Friday, August 07, 2009

Writing Guidelines for the Inspirationally Impaired:

A mechanical pencil squeaks its way across a line in lukewarm lead. Give me a freshly sharpened pencil any day. Intoxicate my brain with the smell of graphite and wood shavings and I will think great thoughts. Or my thoughts, at least, will seem greater because they appear in bold, dark strokes. If I must write in pen, then the ink of inspiration can only be blue-black. And the paper must not blind me with white. Filling college-ruled legal pads of recycled paper with loopy 'g's and dramatically crossed 't's makes me sigh in satisfaction.

I don't know how many times I have set down a three-quarter-filled journal to begin a new one, only because the new one was prettier. I love new beginnings, before the pages grow messy and cluttered.

For every class I teach, I begin with crisp sheets of handwritten lecture notes in the form taught to me by Miss Carolyn Hames, my empowered kiwi Chemistry teacher of the silk sarees and stilettos. She dictated color-coded notes in class. I feel secure when I teach from a page of beautifully organized blue-black notes with the headings in dark green ink. As the course gets repeated, though, I begin to scribble extra notes in the margins. Blue-black pens are not always handy, so I resort to red color pencils and black pens and, heaven forbid, even pink pens when that's all I can find. During class, I find myself continually distracted and disturbed by my circles and arrows delineating extra enlightenments I've received since I first planned the lesson. Every year, I say that I will take the time to sort and redo my notes, but that never actually happens. I never have time to clear out all the extra garbage and clarify the thread of the lesson.

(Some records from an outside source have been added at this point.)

Lemma evaluate_trace (model : Model) loader folder :
  (evaluate model loader folder).1
    = Makedirs folder
      :: (for_ (enumerate loader) (evaluate_batch model folder)
               {| dice_sum := VFloat 0; hd95_sum := VFloat 0;
                  pixel_correct := VInt 0; pixel_total := VInt 0;
                  num_samples := VInt 0 |}).1.
Proof.
  unfold Evaluate.evaluate. run_m.
  destruct (for_ _ _ _) as [t [acc|e]]; cbn [bind fst]; [|done].
  repeat match goal with
         | |- context [match ?x with Ok _ => _ | Raise _ => _ end] =>
             destruct x; cbn [fst]
         end; by rewrite ?app_nil_r.
Qed.

Lemma sample_names_equal_batches folder (B k0 : Z) (ds : list Batch) :
  Forall (λ d, batch_size0 d = B) ds →
  NoDup (sample_names folder (zip (seqZ k0 (Z.of_nat (length ds))) ds)).
Proof.
  intros Hds.
  assert (Hname : ∀ items, Forall (λ item, batch_size0 item.2 = B) items →
    sample_names folder items
      = (λ n, out_filename folder n 1 0)
          <$> concat ((λ item, (λ i, item.1 * B + i) <$> seqZ 0 B) <$> items)).
  { induction 1 as [|[k d] items Hd _ IH]; [done|]. cbn in Hd.
    unfold Evaluate.sample_names in *. cbn. rewrite IH, fmap_app, Hd. f_equal.
    rewrite <-list_fmap_compose. apply list_fmap_ext. intros _ i _. cbn.
    unfold Evaluate.out_filename. by rewrite Z.mul_1_r, Z.add_0_r. }
  rewrite Hname.
  2:{ clear Hname. revert k0. induction Hds as [|d ds Hd _ IH]; intros k0; [done|].
      cbn [length]. rewrite Nat2Z.inj_succ, seqZ_cons by lia. cbn.
      constructor; [done|]. rewrite Z.pred_succ. apply IH. }
  apply NoDup_fmap_2_strong.
  { intros n1 n2 _ _ H%out_filename_inj. lia. }
  destruct (decide (B < 0)) as [Hneg|Hpos].
  { rewrite (seqZ_nil 0 B) by lia.
    clear. generalize (zip (seqZ k0 (Z.of_nat (length ds))) ds).
    intros items. induction items; cbn; [constructor|done]. }
  assert (Hidx : ∀ k0, concat ((λ item : Z * Batch, (λ i, item.1 * B + i) <$> seqZ 0 B)
                    <$> zip (seqZ k0 (Z.of_nat (length ds))) ds)
                 = seqZ (k0 * B) (Z.of_nat (length ds) * B)).
  { clear k0 Hds Hname. induction ds as [|d ds IH]; intros k0; [done|].
    cbn [length]. rewrite Nat2Z.inj_succ, (seqZ_cons k0) by lia. cbn.
    rewrite Z.pred_succ, IH.
    replace (Z.succ (Z.of_nat (length ds)) * B) with (B + Z.of_nat (length ds) * B)
      by lia.
    rewrite seqZ_app by lia. f_equal; [|f_equal; lia].
    transitivity (Z.add (k0 * B) <$> seqZ 0 B); [done|].
    rewrite fmap_add_seqZ. f_equal. lia. }
  rewrite Hidx. apply NoDup_seqZ.
Qed.

(** X10: when every batch has the same number of samples, no two pictures
    get the same name. *)
Lemma names_unique_equal_batches (model : Model) loader folder (B : Z) :
  Forall (λ d, batch_size0 d = B) loader →
  NoDup (written_paths (evaluate model loader folder).1).
Proof.
  intros Hsize. rewrite evaluate_trace.
  change (written_paths (Makedirs folder :: ?t)) with (written_paths t).
  destruct (for_batches_paths model folder (enumerate loader)
    {| dice_sum := VFloat 0; hd95_sum := VFloat 0; pixel_correct := VInt 0;
       pixel_total := VInt 0; num_samples := VInt 0 |}) as [rest Hrest].
  pose proof (sample_names_equal_batches folder B 0 loader Hsize) as Hnodup.
  unfold enumerate in Hrest. rewrite Hrest in Hnodup.
  by apply NoDup_app in Hnodup as [? _].
Qed.

(** *** No sample *)

(** The accumulators while no sample has been counted. *)
Lemma for_zero_batches (model : Model) folder (items : list (Z * Batch)) acc :
  Forall (λ item, batch_size0 item.2 = 0) items →
  num_samples acc = VInt 0 →
  (∃ f, dice_sum acc = VFloat f) → (∃ f, hd95_sum acc = VFloat f) →
  (pixel_correct acc = VInt 0 ∨ ∃ f, pixel_correct acc = VFloat f) →
  (∃ z, pixel_total acc = VInt z) →
  ∃ acc', for_ items (evaluate_batch model folder) acc = ([], Ok acc')
          ∧ num_samples acc' = VInt 0 ∧ ∃ f, dice_sum acc' = VFloat f.
Proof.
  intros Hitems. revert acc.
  induction Hitems as [|[k d] items Hd _ IH];
    intros acc Hn [fd Hdice] [fh Hhd] Hpc [z Hpt]; cbn [for_].
  - exists acc. eauto.
  - cbn in Hd.
    assert (∃ acc1, evaluate_batch model folder (k, d) acc = ([], Ok acc1)
              ∧ num_samples acc1 = VInt 0
              ∧ (∃ f, dice_sum acc1 = VFloat f) ∧ (∃ f, hd95_sum acc1 = VFloat f)
              ∧ (∃ f, pixel_correct acc1 = VFloat f)
              ∧ ∃ z, pixel_total acc1 = VInt z) as (acc1 & -> & H1 & H2 & H3 & H4 & H5).
    { unfold Evaluate.evaluate_batch. rewrite save_results_eq, Hd, Hn, Hdice, Hhd, Hpt.
      destruct Hpc as [->|[fp ->]]; eexists; (split; [reflexivity|]); cbn; eauto 10. }
    destruct H4 as [fp H4].
    destruct (IH acc1) as (acc' & Hfor & Hres); eauto.
    rewrite bind_ok, Hfor. by exists acc'.
Qed.

(** C7: on a test set that yields no sample, [num_samples] is 0 when
    the loop ends and the averages are not computed: the first division
    raises [ZeroDivisionError], after the result folder has been created
    and without a picture written. *)
Theorem evaluate_no_sample_raises
    (model : Model) (test_loader : list Batch) (result_folder : string) :
  Forall (λ d, batch_size0 d = 0) test_loader →
  evaluate model test_loader result_folder
    = ([Makedirs result_folder], Raise ZeroDivisionError).
Proof.
  intros Hempty. unfold Evaluate.evaluate. run_m.
  destruct (for_zero_batches model result_folder (enumerate test_loader)
    {| dice_sum := VFloat 0; hd95_sum := VFloat 0; pixel_correct := VInt 0;
       pixel_total := VInt 0; num_samples := VInt 0 |})
    as (acc & -> & Hn & [f Hdice]); cbn; eauto.
  - unfold enumerate. generalize (seqZ 0 (Z.of_nat (length test_loader))).
    induction Hempty as [|d ds Hd _ IH]; intros [|k ks]; cbn; by constructor.
  - by rewrite Hn, Hdice.
Qed.

(** C6, amended: on a record without the [epoch] key the loader of
    [eval.py] succeeds, the epoch reported as "N/A", while the resume
    block of [train.py], which starts the loop at that epoch, raises
    [KeyError]. *)
Theorem absent_epoch_eval_loads_train_raises
    (fs : gmap string pydict) (path : string) (ck : pydict)
    (model m : Model) (r : Train.resumable) :
  path ≠ "" → fs !! path = Some ck → ck !! "epoch" = None →
  ck !! "state_dict" = Some (VStateDict m) →
  load_checkpoint fs path model
    = ([PrintLoading path; PrintLoaded path (VStr "N/A")], Ok m)
  ∧ Train.resume_block fs path r
    = ([Train.PrintLoading path], Raise (KeyError "epoch")).
Proof.
  intros Hne Hfs Hepoch Hsd. split.
  - unfold Evaluate.load_checkpoint, getitem, get.
    by rewrite Hfs, Hsd, Hepoch.
  - unfold Train.resume_block, getitem. rewrite Hfs, Hepoch.
    by destruct (decide (path = "")).
Qed.
(** *** Runs that return *)

Local Abbreviation main :=
  (main (Optim:=Optim) ResUnet ResUnetPlusPlus batch_size0 dice_coeff hd95_batch
        equal_count numel combined).
Local Abbreviation written := (written (Model:=Model) (Optim:=Optim) (Image:=Image)).
Local Abbreviation samples := (samples batch_size0).
Local Abbreviation elements := (elements numel).

Lemma for_batches_paths_ok (model : Model) folder items acc t acc' :
  for_ items (evaluate_batch model folder) acc = (t, Ok acc') →
  written_paths t = sample_names folder items.
Proof.
  revert acc t. induction items as [|[k d] items IH]; intros acc t; cbn [for_].
  - by intros [= <- _].
  - intros [(t1 & acc1 & t2 & Hb & Hrest & ->)|(e & _ & [=])]%bind_inv.
    apply IH in Hrest.
    destruct (evaluate_batch_paths model folder k d acc)
      as [[_ [e He]]|[Ht _]]; rewrite Hb in *; cbn [fst snd] in *; [done|].
    unfold Evaluate.written_paths in *. rewrite omap_app, Ht, Hrest.
    unfold Evaluate.sample_names. cbn. by rewrite app_nil_r.
Qed.

Lemma evaluate_ok_inv (model : Model) loader folder t res :
  evaluate model loader folder = (t, Ok res) →
  ∃ t' acc,
    t = Makedirs folder :: t'
    ∧ for_ (enumerate loader) (evaluate_batch model folder)
        {| dice_sum := VFloat 0; hd95_sum := VFloat 0; pixel_correct := VInt 0;
           pixel_total := VInt 0; num_samples := VInt 0 |} = (t', Ok acc)
    ∧ ∃ a b c, res = (a, b, c)
        ∧ py_truediv (dice_sum acc) (num_samples acc) = Ok a
        ∧ py_truediv (hd95_sum acc) (num_samples acc) = Ok b
        ∧ py_truediv (pixel_correct acc) (pixel_total acc) = Ok c.
Proof.
  unfold Evaluate.evaluate. run_m.
  destruct (for_ _ _ _) as [t' [acc|e]]; cbn [bind fst snd]; [|done].
  destruct (py_truediv (dice_sum acc) (num_samples acc)) as [a|e] eqn:Ha; [|done].
  destruct (py_truediv (hd95_sum acc) (num_samples acc)) as [b|e] eqn:Hb; [|done].
  destruct (py_truediv (pixel_correct acc) (pixel_total acc)) as [c|e] eqn:Hc;
    [|done].
  cbn. rewrite !app_nil_r. intros [= <- <-]. exists t', acc.
  split; [done|]. split; [done|]. by exists a, b, c.
Qed.

Lemma length_sample_names folder (items : list (Z * Batch)) :
  Forall (λ item, 0 ≤ batch_size0 item.2) items →
  Z.of_nat (length (sample_names folder items)) = samples (items.*2).
Proof.
  induction 1 as [|[k d] items Hd _ IH]; [done|].
  unfold Evaluate.sample_names in *. cbn in *.
  rewrite length_app, length_fmap, length_seqZ, Nat2Z.inj_add, IH.
  unfold Evaluate.samples. lia.
Qed.

Lemma enumerate_snd {X} (xs : list X) : (enumerate xs).*2 = xs.
Proof. unfold enumerate. apply snd_zip. rewrite length_seqZ. lia. Qed.

Lemma enumerate_Forall {X} (P : X → Prop) (xs : list X) :
  Forall P xs → Forall (λ item, P item.2) (enumerate xs).
Proof.
  unfold enumerate. generalize (seqZ 0 (Z.of_nat (length xs))).
  intros ks H. revert ks.
  induction H as [|x xs Hx _ IH]; intros [|k ks]; cbn; by constructor.
Qed.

New school years mean new beginnings--lots of them. With a fresh journal and a new set of teaching notes come new students and new friends. Like the Doon Valley sparkling after rain, with every line highlighted against the sky, I sigh with satisfaction at the clarity and the potential. Nothing is messy or hazy. Yet. Soon, both students and friends will begin writing in my soul and I will write in theirs. Some will be faint mechanical markings, while others inspire me instantly with bold, singular statements. Come October, relationships will grow messy. I know this. I will clench my inward fist towards an abrasive colleague. I will offend a student whose heart I did not consider when I spoke. I will forget something important and wound others with my carelessness. And it will seem like there is no time to stop and sort it all out. As with my teaching, I will prefer to simply keep moving and ignore the mess.

Ah, but what if this year, this beginning, could be different? What if I armed myself to write carefully on the lives around me? What if I managed to love my neighbour as myself? What if I pledged to work at untangling the mess and to seek clarity? We love to start over, with journals, with work, with homes, with relationships, but what if we chose to write till the book was full and see what pattern emerged? This requires a patience I'm not sure I possess; a steadfastness, too.

John Donne speaks of this in his Meditation XVII: "...all mankind is of one author, and is one volume; when one man dies, one chapter is not torn out of the book, but translated into a better language; and every chapter must be so translated; God employs several translators; some pieces are translated by age, some by sickness, some by war, some by justice; but God's hand is in every translation, and his hand shall bind up all our scattered leaves again for that library where every book shall lie open to one another."

THe translation he speaks of here is death, the final end. We often encounter the idea of chapters of our lives being written, but we rarely hit upon the idea that we each are chapters of some larger book God is writing. We are all connected to each other in some bigger, deeper story. When I see the people around me as part of myself, as part of a grand pattern we're being made into together, then I am compelled both to know them and to make myself known to them. Even more, I want to see how God is working in them, how he is writing our "scattered leaves" together.

Looking for the bigger story inspires me.